EHRIntelligence.com: For lack of a better expression, what providers and geographies represent low-hanging fruit for information sharing under the Carequality framework?
MY: In general, the low-hanging fruit tends to be those who have the impetus to exchange. That’s the priority right now — we know the geographies because we have worked with the different implementers to identify the cross-section where there’s high concentrations of these different groups, so we’re starting with them. They’re helping us identify those customers who tend to be on the leading edge of wanting to embark on these new endeavors and who are going to move quickly themselves and be high adopters. A great measure of it is if they have currently a high degree of connectivity through their current connections, they tend to have worked through the workflow issues and all that. It’s not so much geography as it is how well they integrated it into their own workflow, how well trained the users are in taking advantage of these things. Those tend to be the low-hanging fruit for us.
EHRIntelligence.com: What impact is MACRA implementation going to have on healthcare interoperability?
MY: It’s great to see the incentives align. We have been saying for quite some time, we have seen firsthand and there is evidence now that when you have the incentive aligned, you will see utilization as of connectivity. I say all the time and mean it sincerely: We are more wired as a country now than we have ever been in healthcare and health IT, but is that connectivity used, is there an impetus to use it? Incorporating interoperability with MACRA Alternative Payment Models is absolutely essential. We see that fueling not just the adoption of this type of activity (because we’re already seeing that, the market is driving that as well) but also getting the clinicians to use it and to rely on the information. That’s the game changer, and that’s where we really need Alternative Payment Models to fuel interoperability and the use of interoperable data sharing.
EHRIntelligence.com: How has the conversation about interoperability in healthcare changed over the past year?

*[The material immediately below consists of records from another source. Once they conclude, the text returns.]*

(** The index into an empty history is never taken: every policy allows at
    least one call, so no call on a bot, in whatever state, ends in
    [IndexError]. *)
Theorem http_call_never_index_error (cfg : file_config) (bot : DataBot)
    (r : request) (w : world) :
  constructed cfg bot ->
  (http_call bot r w).2 <> Raise IndexError.
Proof.
  intros Hc Hres. apply constructed_sized in Hc as [Hlim _].
  pose proof (http_call_admitted bot r w) as Hadm. rewrite Hres in Hadm. simpl in Hadm.
  destruct (rate_limit_stage bot (url r) (now w)).2 as [e|] eqn:Hst; [| discriminate].
  rewrite (http_call_refused _ _ _ _ Hst) in Hres.
  simpl in Hres. injection Hres as ->.
  destruct (rate_limits bot !! Url.netloc (url r)) as [[q tw]|] eqn:Hpol.
  - assert (1 <= q)%nat as Hq.
    { rewrite Hlim in Hpol. eapply init_policy_positive, Hpol. }
    rewrite (rate_limit_stage_limited _ _ _ _ _ Hpol) in Hst.
    destruct (Nat.leb_spec q (length (drop_expired (now w) tw
                (items (default (deque_new q)
                   (url_rate_limit_history bot !! Url.netloc (url r)))))))
      as [Hfull | Hroom]; [| discriminate].
    cbn [snd] in Hst.
    destruct (drop_expired (now w) tw _); [simpl in Hfull; lia | discriminate].
  - rewrite rate_limit_stage_unlimited in Hst by assumption. discriminate.
Qed.

Lemma http_call_never_index_error_witness :
  (http_call sample_bot ipinfo_request (world_at 5 sample_response)).2 <> Raise IndexError.
Proof.
  apply (http_call_never_index_error sample_config sample_bot ipinfo_request
           (world_at 5 sample_response) sample_bot_constructed).
Defined.

(** ** The shapes of the result *)

Lemma dict_get_set_ne {A : Type} (k k' : string) (v : A) (d : list (string * A)) :
  k' <> k -> dict_get k' (dict_set k v d) = dict_get k' d.
Proof.
  intros Hne. induction d as [|[a x] d IH]; simpl.
  - destruct (String.eqb_spec k k'); [congruence | reflexivity].
  - destruct (String.eqb_spec a k) as [-> | Hak]; simpl.
    + destruct (String.eqb_spec k k'); [congruence | reflexivity].
    + destruct (String.eqb a k'); [reflexivity | exact IH].
Qed.
(** C1 (as amended): every record of [parse_facilities] and of
    [_parse_entry] has an address that is empty or starts with 臺南市; a
    terminal line closes a record even when no address line was
    collected, and that record keeps an empty address. *)
Theorem record_address_prefix_or_empty (lines : list pystr) (entry : pystr) :
  Forall (fun f => fac_address f = [] \/ startswith (fac_address f) TAINAN = true)
    (parse_facilities lines) /\
  (forall r, _parse_entry entry = Some r ->
             sh_address r = [] \/ startswith (sh_address r) TAINAN = true) /\
  (forall (facs : list Facility) (pending : list pystr) (line d b : pystr),
     cap_branch_match line = Some (d, b) ->
     Forall (fun e => startswith e TAINAN = false) pending ->
     pf_step (facs, pending) line = (facs ++ [close_record pending d b], []) /\
     fac_address (close_record pending d b) = []).
Proof.
  split; [|split].
  - apply parse_fold_addresses. constructor.
  - intros r Hr. apply (parse_entry_shape entry r Hr).
  - intros facs pending line d b Hm Hnone.
    split; [unfold pf_step; rewrite Hm; reflexivity|].
    pose proof (split_fold_none pending [] Hnone) as H0.
    unfold close_record, split_pending.
    destruct (fold_left split_step pending ([], [])) as [np ap].
    cbn [snd] in H0. subst ap. reflexivity.
Qed.

Lemma record_address_prefix_or_empty_witness :
  Forall (fun f => fac_address f = [] \/ startswith (fac_address f) TAINAN = true)
    (parse_facilities [name_line; terminal_line]) /\
  (forall r, _parse_entry (XINSHI ++ [0x4e2d; LI] ++ name_line ++ asc "1") = Some r ->
             sh_address r = [] \/ startswith (sh_address r) TAINAN = true) /\
  (forall (facs : list Facility) (pending : list pystr) (line d b : pystr),
     cap_branch_match line = Some (d, b) ->
     Forall (fun e => startswith e TAINAN = false) pending ->
     pf_step (facs, pending) line = (facs ++ [close_record pending d b], []) /\
     fac_address (close_record pending d b) = []).
Proof. apply record_address_prefix_or_empty. Defined.

(** C1 fails as stated: a name line followed directly by a terminal line
    yields a finalized record whose address is empty. *)
Lemma parse_facilities_keeps_addressless_record :
  parse_facilities [name_line; terminal_line] =
    [close_record [name_line] (asc "120") SHANHUA] /\
  fac_address (close_record [name_line] (asc "120") SHANHUA) = [].
Proof. split; vm_compute; reflexivity. Qed.
(** [split()] (lines 477-531). [canSplit] of a missing hand throws and the
    handler's [catch] ends it with nothing stored. The array [newHands] is
    stored before the new card is pushed on its current hand, and is the
    array the push changes: the stored hands hold the card. On an empty deck
    the handler returns after the bet and the hands are stored. *)
Definition split (snap : State) : Update :=
  match playerHands snap !! currentHandIndex snap with
  | Some [card0; card1] =>
      if negb (String.eqb (rank card0) (rank card1))
         || negb (Qle_bool (currentBet snap) (bankroll snap))
      then fun cur => cur
      else
        let bets : Update := fun cur =>
          let next := handBets cur in
          let next :=
            assign (currentHandIndex snap)
              (betAt next (currentBet snap) (currentHandIndex snap)) next in
          setHandBets (next ++ [Some (currentBet snap)])
            (setBankroll (bankroll cur - currentBet snap)%Q cur) in
        let hands (first : Hand) : Update := fun cur =>
          setHandsToPlay (handsToPlay cur + 1)
            (setPlayerHands
               (<[currentHandIndex snap := first]> (playerHands snap) ++ [[card1]])
               (bets cur)) in
        match pop (deck snap) with
        | (None, _) => hands [card0]
        | (Some newCard, newDeck) =>
            fun cur => setDeck newDeck (hands [card0; newCard] cur)
        end
  | _ => fun cur => cur
  end.

(** [surrender()] (lines 534-552); [Math.floor(currentBet / 2)] *)
Definition halfBet (currentBet : Q) : Q := inject_Z (Qfloor (currentBet / 2)).

Definition surrender (snap : State) : Update :=
  if negb (surrenderAllowed snap) then fun cur => cur else
  match playerHands snap !! currentHandIndex snap with
  | None => fun cur => cur
  | Some hand =>
      if negb (length hand =? 2)%nat then fun cur => cur
      else fun cur =>
        setGameState finished
          (setGameStats
             (updateStats surrender (currentBet snap)
                (- halfBet (currentBet snap))%Q (gameStats cur))
             (setBankroll (bankroll cur + halfBet (currentBet snap))%Q cur))
  end.

(** *** Buttons (lines 850-1053, 1509, 1523 and 1571-1591)

    The bet typed in the input: [Math.max(5, Math.min(500,
    parseInt(e.target.value) || 5))]; [typed] is what [parseInt] returns,
    [None] for [NaN]. *)
Definition betInput (typed : option Z) : Z :=
  let n := match typed with
           | Some n => if n =? 0 then 5 else n
           | None => 5
           end in
  Z.max 5 (Z.min 500 n).
(** * GuardDuty service wrapper: dispatch and validation

    A shallow embedding of [aws_security_mcp/tools/wrappers/guardduty_wrapper.py]
    and the properties of its two entry points,
    [guardduty_security_operations] and [discover_guardduty_operations].

    Conventions of the embedding:
    - a Python [str] is a [string] holding its UTF-8 bytes;
    - a Python [dict] is an association list in insertion order;
    - the six functions imported from [guardduty_tools] and [json.loads] are
      section variables: the wrapper is verified for every behaviour they
      may have;
    - a call of the wrapper yields a [run]: the collaborator invocations it
      made, in order, and whether it returned text or let a fault escape;
    - calls to [logger] are not part of the embedding. *)

From Stdlib Require Import String Ascii List ZArith NArith Bool Lia.
From Stdlib Require Import DecimalString.
Import ListNotations.
Local Open Scope string_scope.
Set Warnings "-register-all".

(** ** Python values *)

Module Py.

(** The values a parameter bag can hold: what a JSON document decodes to.
    A float carries its [repr] (it is only tested for zero and printed). *)
Inductive value : Type :=
| VNone
| VBool (b : bool)
| VInt (z : Z)
| VFloat (repr : string)
| VStr (s : string)
| VList (items : list value)
| VDict (entries : list (string * value)).

Definition dict : Type := list (string * value).

(** [bool(v)] *)
Definition truthy (v : value) : bool :=
  match v with
  | VNone => false
  | VBool b => b
  | VInt z => negb (Z.eqb z 0)
  | VFloat r => negb (String.eqb r "0.0" || String.eqb r "-0.0")
  | VStr s => negb (String.eqb s "")
  | VList items => match items with [] => false | _ => true end
  | VDict entries => match entries with [] => false | _ => true end
  end.

(** [type(v).__name__] *)
Definition type_name (v : value) : string :=
  match v with
  | VNone => "NoneType"
  | VBool _ => "bool"
  | VInt _ => "int"
  | VFloat _ => "float"
  | VStr _ => "str"
  | VList _ => "list"
  | VDict _ => "dict"
  end.

(** *** Dictionaries *)

(** [d.get(k)], [None] of Rocq standing for an absent key *)
Fixpoint dict_get (k : string) (d : dict) : option value :=
  match d with
  | [] => None
  | (k', v) :: rest => if String.eqb k k' then Some v else dict_get k rest
  end.

(** [k in d] *)
Definition dict_has (k : string) (d : dict) : bool :=
  match dict_get k d with Some _ => true | None => false end.

(** [d.get(k, default)] *)
Definition dict_get_default (k : string) (default : value) (d : dict) : value :=
  match dict_get k d with Some v => v | None => default end.

(** [d.get(k)] as a Python value: [None] for an absent key *)
Definition dict_get_none (k : string) (d : dict) : value :=
  dict_get_default k VNone d.

(** [d[k] = v]: an existing key keeps its place, a new one goes last *)
Fixpoint dict_set (k : string) (v : value) (d : dict) : dict :=
  match d with
  | [] => [(k, v)]
  | (k', v') :: rest =>
      if String.eqb k k' then (k', v) :: rest else (k', v') :: dict_set k v rest
  end.

(** [del d[k]] for a key that is present *)
Fixpoint dict_del (k : string) (d : dict) : dict :=
  match d with
  | [] => []
  | (k', v') :: rest =>
      if String.eqb k k' then rest else (k', v') :: dict_del k rest
  end.

(** [d.update(other)] for a mapping [other] *)
Definition dict_update (d other : dict) : dict :=
  fold_left (fun acc kv => dict_set (fst kv) (snd kv) acc) other d.

Definition keys (d : dict) : list string := map fst d.

(** [v[k]] for a value that is a mapping holding [k] *)
Definition field (k : string) (v : value) : option value :=
  match v with
  | VDict d => dict_get k d
  | _ => None
  end.

End Py.
Export Py.

(** ** [json.dumps]

    The encoder with its default settings ([ensure_ascii=True], separators
    [", "] and [": "]) and with [indent=2] (item separator [","]). *)

Module Json.

Definition chr (n : nat) : string := String (ascii_of_nat n) EmptyString.

Definition dquote : string := chr 34.
Definition backslash : string := chr 92.
Definition newline : string := chr 10.

Definition hex_digit (n : N) : string :=
  match n with
  | 0%N => "0" | 1%N => "1" | 2%N => "2" | 3%N => "3"
  | 4%N => "4" | 5%N => "5" | 6%N => "6" | 7%N => "7"
  | 8%N => "8" | 9%N => "9" | 10%N => "a" | 11%N => "b"
  | 12%N => "c" | 13%N => "d" | 14%N => "e" | _ => "f"
  end.

(** [format(n, "04x")] for a UTF-16 code unit *)
Definition hex4 (n : N) : string :=
  hex_digit (N.land (N.shiftr n 12) 15) ++ hex_digit (N.land (N.shiftr n 8) 15)
  ++ hex_digit (N.land (N.shiftr n 4) 15) ++ hex_digit (N.land n 15).

Definition u_escape (n : N) : string := backslash ++ "u" ++ hex4 n.

(** One code point of a string as [py_encode_basestring_ascii] writes it:
    the short escapes, printable ASCII as it is, anything else by its
    UTF-16 code units. *)
Definition escape_code_point (cp : N) : string :=
  if N.eqb cp 34 then backslash ++ dquote
  else if N.eqb cp 92 then backslash ++ backslash
  else if N.eqb cp 10 then backslash ++ "n"
  else if N.eqb cp 13 then backslash ++ "r"
  else if N.eqb cp 9 then backslash ++ "t"
  else if N.eqb cp 12 then backslash ++ "f"
  else if N.eqb cp 8 then backslash ++ "b"
  else if (N.leb 32 cp && N.leb cp 126)%bool then String (ascii_of_N cp) EmptyString
  else if N.ltb cp 65536 then u_escape cp
  else
    let v := (cp - 65536)%N in
    u_escape (55296 + N.shiftr v 10) ++ u_escape (56320 + N.land v 1023).

(** Decoding of the UTF-8 bytes on the fly: [pending] continuation bytes
    are still expected for the code point accumulated in [acc]. *)
Fixpoint escape_utf8 (pending : nat) (acc : N) (s : string) : string :=
  match s with
  | EmptyString => EmptyString
  | String c rest =>
      let b := N_of_ascii c in
      match pending with
      | O =>
          if N.ltb b 128 then escape_code_point b ++ escape_utf8 0 0 rest
          else if N.ltb b 224 then escape_utf8 1 (N.land b 31) rest
          else if N.ltb b 240 then escape_utf8 2 (N.land b 15) rest
          else escape_utf8 3 (N.land b 7) rest
      | S p =>
          let acc' := (acc * 64 + N.land b 63)%N in
          match p with
          | O => escape_code_point acc' ++ escape_utf8 0 0 rest
          | S _ => escape_utf8 p acc' rest
          end
      end
  end.

Definition encode_str (s : string) : string :=
  dquote ++ escape_utf8 0 0 s ++ dquote.

(** [int.__repr__] *)
Definition encode_int (z : Z) : string := NilZero.string_of_int (Z.to_int z).

(** [float.__repr__], with the three names JSON has no literal for *)
Definition encode_float (repr : string) : string :=
  if String.eqb repr "nan" then "NaN"
  else if String.eqb repr "inf" then "Infinity"
  else if String.eqb repr "-inf" then "-Infinity"
  else repr.

Fixpoint join (sep : string) (parts : list string) : string :=
  match parts with
  | [] => ""
  | [p] => p
  | p :: rest => p ++ sep ++ join sep rest
  end.

(** [json.dumps(v)] *)
Fixpoint dumps (v : value) : string :=
  match v with
  | VNone => "null"
  | VBool true => "true"
  | VBool false => "false"
  | VInt z => encode_int z
  | VFloat r => encode_float r
  | VStr s => encode_str s
  | VList items => "[" ++ join ", " (map dumps items) ++ "]"
  | VDict entries =>
      "{" ++ join ", " (map (fun kv => encode_str (fst kv) ++ ": " ++ dumps (snd kv)) entries)
      ++ "}"
  end.

Fixpoint spaces (n : nat) : string :=
  match n with O => "" | S n' => " " ++ spaces n' end.

Definition newline_indent (width level : nat) : string :=
  newline ++ spaces (width * level).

MY: We have to get concrete. Interoperability over the past couple years has come out as an issue. The fact that policymakers and leaders on Capitol Hill talk about interoperability is incredible. A couple years ago did they even know what it meant? They have thought about it and they have been taking the time to learn and understand it — it’s great. What I’m hoping is that we’ll continue to see more focused discussions on the issues, instead of discussion on interoperability in general. If we’re going to solve it, we’ve got to get specific and figure out how to make it work better.